> TASK DETAILS
Which lines below hold the word "segs"? Report each one.

> EXERCISE DATA
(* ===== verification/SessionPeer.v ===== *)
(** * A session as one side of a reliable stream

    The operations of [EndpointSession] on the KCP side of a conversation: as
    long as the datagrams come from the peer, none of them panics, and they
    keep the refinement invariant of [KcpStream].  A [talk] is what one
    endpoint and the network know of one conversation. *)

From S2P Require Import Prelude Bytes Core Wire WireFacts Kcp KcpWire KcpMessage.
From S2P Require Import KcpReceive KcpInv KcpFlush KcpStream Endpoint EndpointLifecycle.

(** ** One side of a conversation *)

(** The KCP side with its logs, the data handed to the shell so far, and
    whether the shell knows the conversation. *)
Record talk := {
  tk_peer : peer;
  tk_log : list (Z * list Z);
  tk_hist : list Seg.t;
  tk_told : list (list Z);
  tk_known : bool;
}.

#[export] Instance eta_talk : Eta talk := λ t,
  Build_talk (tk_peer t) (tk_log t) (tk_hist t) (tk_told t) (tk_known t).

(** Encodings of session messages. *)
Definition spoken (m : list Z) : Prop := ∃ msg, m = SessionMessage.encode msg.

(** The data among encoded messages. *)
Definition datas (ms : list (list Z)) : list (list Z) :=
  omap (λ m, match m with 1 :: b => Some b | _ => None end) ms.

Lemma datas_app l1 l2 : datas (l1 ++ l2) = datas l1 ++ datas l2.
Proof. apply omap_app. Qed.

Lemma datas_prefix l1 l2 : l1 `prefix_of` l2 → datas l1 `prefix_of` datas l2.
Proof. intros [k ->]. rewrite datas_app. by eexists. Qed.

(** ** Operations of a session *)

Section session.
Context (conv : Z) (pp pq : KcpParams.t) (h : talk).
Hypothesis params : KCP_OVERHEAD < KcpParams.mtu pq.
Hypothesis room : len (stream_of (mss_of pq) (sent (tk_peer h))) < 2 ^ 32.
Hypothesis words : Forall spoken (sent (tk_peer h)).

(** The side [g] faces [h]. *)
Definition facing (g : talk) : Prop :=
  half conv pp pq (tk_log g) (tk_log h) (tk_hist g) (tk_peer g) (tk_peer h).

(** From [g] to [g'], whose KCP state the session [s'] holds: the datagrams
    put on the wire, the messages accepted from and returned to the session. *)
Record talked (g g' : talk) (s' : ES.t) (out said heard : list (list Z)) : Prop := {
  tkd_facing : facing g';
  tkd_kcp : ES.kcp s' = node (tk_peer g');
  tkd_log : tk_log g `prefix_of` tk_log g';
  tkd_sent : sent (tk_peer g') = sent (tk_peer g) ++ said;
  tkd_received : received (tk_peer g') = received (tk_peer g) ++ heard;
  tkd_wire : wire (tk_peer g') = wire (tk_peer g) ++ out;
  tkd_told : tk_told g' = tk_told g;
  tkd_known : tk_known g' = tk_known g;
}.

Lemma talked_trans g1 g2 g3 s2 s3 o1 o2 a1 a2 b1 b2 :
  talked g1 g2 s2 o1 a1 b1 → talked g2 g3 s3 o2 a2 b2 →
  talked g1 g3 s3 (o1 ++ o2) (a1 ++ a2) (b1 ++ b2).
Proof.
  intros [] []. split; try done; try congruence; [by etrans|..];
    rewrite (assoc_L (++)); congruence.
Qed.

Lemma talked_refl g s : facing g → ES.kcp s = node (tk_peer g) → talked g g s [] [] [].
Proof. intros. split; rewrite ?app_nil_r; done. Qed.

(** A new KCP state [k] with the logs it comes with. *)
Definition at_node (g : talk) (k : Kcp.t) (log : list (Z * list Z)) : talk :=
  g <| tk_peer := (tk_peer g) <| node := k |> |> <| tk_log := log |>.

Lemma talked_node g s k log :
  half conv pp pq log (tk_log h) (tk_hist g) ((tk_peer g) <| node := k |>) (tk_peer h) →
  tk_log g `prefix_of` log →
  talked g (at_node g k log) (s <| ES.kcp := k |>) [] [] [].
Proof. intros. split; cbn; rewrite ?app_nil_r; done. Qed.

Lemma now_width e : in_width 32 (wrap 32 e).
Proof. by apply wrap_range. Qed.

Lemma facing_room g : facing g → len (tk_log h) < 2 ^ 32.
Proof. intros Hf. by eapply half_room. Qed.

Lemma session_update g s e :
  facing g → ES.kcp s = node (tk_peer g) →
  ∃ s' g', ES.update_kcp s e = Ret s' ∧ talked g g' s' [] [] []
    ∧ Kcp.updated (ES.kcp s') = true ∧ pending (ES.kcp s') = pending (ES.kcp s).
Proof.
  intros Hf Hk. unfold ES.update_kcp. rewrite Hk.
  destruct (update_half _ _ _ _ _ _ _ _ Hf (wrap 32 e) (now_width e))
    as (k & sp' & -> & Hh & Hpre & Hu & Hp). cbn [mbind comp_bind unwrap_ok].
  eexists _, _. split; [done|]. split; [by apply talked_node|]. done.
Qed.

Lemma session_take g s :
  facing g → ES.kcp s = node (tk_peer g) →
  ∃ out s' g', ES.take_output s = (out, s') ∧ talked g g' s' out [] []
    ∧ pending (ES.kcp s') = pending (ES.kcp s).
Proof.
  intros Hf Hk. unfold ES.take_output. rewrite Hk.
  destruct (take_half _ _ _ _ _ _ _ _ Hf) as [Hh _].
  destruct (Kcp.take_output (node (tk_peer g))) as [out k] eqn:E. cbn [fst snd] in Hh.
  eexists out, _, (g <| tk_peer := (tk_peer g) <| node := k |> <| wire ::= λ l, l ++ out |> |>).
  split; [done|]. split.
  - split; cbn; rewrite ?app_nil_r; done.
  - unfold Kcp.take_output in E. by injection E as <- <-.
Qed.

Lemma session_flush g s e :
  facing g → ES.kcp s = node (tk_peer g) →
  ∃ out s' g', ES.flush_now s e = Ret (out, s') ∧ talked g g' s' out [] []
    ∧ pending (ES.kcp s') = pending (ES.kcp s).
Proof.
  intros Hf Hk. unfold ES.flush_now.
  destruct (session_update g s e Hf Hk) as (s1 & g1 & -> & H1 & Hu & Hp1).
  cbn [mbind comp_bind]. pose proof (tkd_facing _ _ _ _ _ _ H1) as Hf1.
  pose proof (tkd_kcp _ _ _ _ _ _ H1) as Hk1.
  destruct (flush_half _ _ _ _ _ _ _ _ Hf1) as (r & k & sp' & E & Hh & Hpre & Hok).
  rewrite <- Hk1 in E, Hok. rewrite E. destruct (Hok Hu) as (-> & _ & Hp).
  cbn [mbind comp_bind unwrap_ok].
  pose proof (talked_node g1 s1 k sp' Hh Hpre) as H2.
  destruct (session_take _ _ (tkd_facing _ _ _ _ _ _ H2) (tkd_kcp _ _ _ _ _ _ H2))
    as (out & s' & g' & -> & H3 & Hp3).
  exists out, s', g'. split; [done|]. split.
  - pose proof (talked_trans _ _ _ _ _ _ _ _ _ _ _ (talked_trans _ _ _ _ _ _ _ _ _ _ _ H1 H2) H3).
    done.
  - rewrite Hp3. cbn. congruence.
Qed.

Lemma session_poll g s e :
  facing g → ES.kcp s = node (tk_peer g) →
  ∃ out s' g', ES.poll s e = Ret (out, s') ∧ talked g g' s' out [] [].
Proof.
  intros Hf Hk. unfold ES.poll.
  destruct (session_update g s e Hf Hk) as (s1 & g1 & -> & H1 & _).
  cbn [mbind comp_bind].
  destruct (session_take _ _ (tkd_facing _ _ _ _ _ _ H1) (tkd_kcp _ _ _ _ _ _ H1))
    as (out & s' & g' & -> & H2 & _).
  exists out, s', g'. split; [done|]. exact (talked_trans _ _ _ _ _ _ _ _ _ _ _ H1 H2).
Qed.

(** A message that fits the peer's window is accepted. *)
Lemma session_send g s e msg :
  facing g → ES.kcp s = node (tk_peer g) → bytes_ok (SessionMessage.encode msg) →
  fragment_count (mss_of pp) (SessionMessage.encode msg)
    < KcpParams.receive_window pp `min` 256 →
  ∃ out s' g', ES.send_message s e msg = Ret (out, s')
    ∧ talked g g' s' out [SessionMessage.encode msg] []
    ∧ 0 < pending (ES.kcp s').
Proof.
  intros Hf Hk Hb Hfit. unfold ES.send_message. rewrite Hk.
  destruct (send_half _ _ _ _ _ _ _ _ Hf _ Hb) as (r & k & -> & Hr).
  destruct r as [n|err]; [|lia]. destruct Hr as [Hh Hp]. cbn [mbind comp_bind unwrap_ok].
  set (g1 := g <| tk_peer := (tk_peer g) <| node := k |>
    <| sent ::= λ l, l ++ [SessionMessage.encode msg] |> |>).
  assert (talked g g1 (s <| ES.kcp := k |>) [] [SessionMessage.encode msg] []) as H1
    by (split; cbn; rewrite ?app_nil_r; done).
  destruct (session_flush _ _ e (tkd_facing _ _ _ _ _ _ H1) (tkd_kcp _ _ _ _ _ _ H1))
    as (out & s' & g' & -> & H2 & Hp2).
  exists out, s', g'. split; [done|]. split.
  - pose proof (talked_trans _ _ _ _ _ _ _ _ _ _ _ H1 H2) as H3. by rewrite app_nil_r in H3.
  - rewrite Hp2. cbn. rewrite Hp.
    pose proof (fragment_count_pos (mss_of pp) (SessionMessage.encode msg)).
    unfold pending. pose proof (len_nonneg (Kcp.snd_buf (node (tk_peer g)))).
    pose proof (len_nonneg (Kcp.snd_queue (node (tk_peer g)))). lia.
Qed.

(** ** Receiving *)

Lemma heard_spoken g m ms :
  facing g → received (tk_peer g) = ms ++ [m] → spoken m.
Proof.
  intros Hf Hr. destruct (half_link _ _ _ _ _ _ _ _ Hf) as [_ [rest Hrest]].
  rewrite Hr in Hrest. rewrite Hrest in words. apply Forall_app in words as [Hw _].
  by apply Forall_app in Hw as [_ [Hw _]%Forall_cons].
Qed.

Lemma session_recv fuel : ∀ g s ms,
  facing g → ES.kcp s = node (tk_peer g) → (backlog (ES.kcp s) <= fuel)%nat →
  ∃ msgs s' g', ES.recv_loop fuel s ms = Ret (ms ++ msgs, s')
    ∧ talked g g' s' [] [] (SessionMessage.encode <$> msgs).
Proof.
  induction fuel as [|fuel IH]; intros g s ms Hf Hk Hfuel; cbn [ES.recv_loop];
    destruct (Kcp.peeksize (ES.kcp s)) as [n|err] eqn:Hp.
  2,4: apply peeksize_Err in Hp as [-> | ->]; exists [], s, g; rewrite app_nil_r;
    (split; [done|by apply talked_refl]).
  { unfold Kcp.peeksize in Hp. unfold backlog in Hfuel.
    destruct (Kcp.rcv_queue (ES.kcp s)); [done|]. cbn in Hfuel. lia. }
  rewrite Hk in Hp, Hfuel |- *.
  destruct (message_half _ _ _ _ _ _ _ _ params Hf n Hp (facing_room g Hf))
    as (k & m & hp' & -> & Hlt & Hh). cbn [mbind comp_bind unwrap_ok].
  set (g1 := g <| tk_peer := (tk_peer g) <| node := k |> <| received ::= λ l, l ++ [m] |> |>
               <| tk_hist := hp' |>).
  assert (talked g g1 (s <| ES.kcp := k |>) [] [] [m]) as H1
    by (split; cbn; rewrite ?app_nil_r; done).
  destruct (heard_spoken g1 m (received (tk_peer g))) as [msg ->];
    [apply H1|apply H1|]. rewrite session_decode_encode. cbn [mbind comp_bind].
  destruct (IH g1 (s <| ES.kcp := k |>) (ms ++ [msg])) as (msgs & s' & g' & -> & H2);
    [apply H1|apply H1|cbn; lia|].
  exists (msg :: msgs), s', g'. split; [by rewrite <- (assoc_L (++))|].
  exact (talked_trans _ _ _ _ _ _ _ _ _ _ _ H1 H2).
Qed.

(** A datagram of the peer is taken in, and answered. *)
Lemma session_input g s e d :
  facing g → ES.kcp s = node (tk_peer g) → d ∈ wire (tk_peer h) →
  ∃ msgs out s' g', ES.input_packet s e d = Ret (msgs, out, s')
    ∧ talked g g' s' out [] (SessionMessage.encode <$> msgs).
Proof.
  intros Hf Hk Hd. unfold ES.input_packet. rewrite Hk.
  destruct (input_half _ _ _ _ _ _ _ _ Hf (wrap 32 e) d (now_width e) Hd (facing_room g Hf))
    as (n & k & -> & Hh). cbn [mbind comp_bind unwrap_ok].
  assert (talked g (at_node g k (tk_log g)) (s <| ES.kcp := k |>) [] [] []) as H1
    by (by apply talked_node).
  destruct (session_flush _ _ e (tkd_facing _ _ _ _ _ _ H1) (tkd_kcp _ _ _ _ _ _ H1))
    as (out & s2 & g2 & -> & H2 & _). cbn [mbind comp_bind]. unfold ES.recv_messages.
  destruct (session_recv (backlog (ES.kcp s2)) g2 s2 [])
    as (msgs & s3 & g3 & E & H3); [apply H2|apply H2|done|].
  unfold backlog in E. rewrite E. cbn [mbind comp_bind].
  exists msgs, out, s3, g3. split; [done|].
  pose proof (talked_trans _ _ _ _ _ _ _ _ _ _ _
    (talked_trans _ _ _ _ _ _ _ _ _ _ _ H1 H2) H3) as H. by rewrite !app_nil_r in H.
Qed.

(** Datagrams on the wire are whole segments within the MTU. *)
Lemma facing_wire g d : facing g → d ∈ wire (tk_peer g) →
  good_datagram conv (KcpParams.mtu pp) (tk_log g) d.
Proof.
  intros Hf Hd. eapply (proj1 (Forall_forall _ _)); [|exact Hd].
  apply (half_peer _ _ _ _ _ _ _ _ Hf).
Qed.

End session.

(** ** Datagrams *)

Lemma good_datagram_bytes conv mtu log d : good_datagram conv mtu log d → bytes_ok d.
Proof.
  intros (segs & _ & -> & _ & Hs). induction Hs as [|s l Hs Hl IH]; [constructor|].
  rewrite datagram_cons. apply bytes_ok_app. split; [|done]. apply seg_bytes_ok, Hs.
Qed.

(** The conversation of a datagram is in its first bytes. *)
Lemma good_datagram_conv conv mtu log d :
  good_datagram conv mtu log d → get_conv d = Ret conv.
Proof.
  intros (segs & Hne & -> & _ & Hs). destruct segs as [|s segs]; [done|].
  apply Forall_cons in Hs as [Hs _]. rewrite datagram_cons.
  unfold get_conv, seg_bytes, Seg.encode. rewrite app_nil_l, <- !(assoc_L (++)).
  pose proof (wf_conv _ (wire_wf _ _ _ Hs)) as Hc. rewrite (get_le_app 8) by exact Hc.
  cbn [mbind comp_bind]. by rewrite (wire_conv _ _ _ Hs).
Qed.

> SOLUTION FOR THIS TASK
  intros (segs & _ & -> & _ & Hs). induction Hs as [|s l Hs Hl IH]; [constructor|].
  intros (segs & Hne & -> & _ & Hs). destruct segs as [|s segs]; [done|].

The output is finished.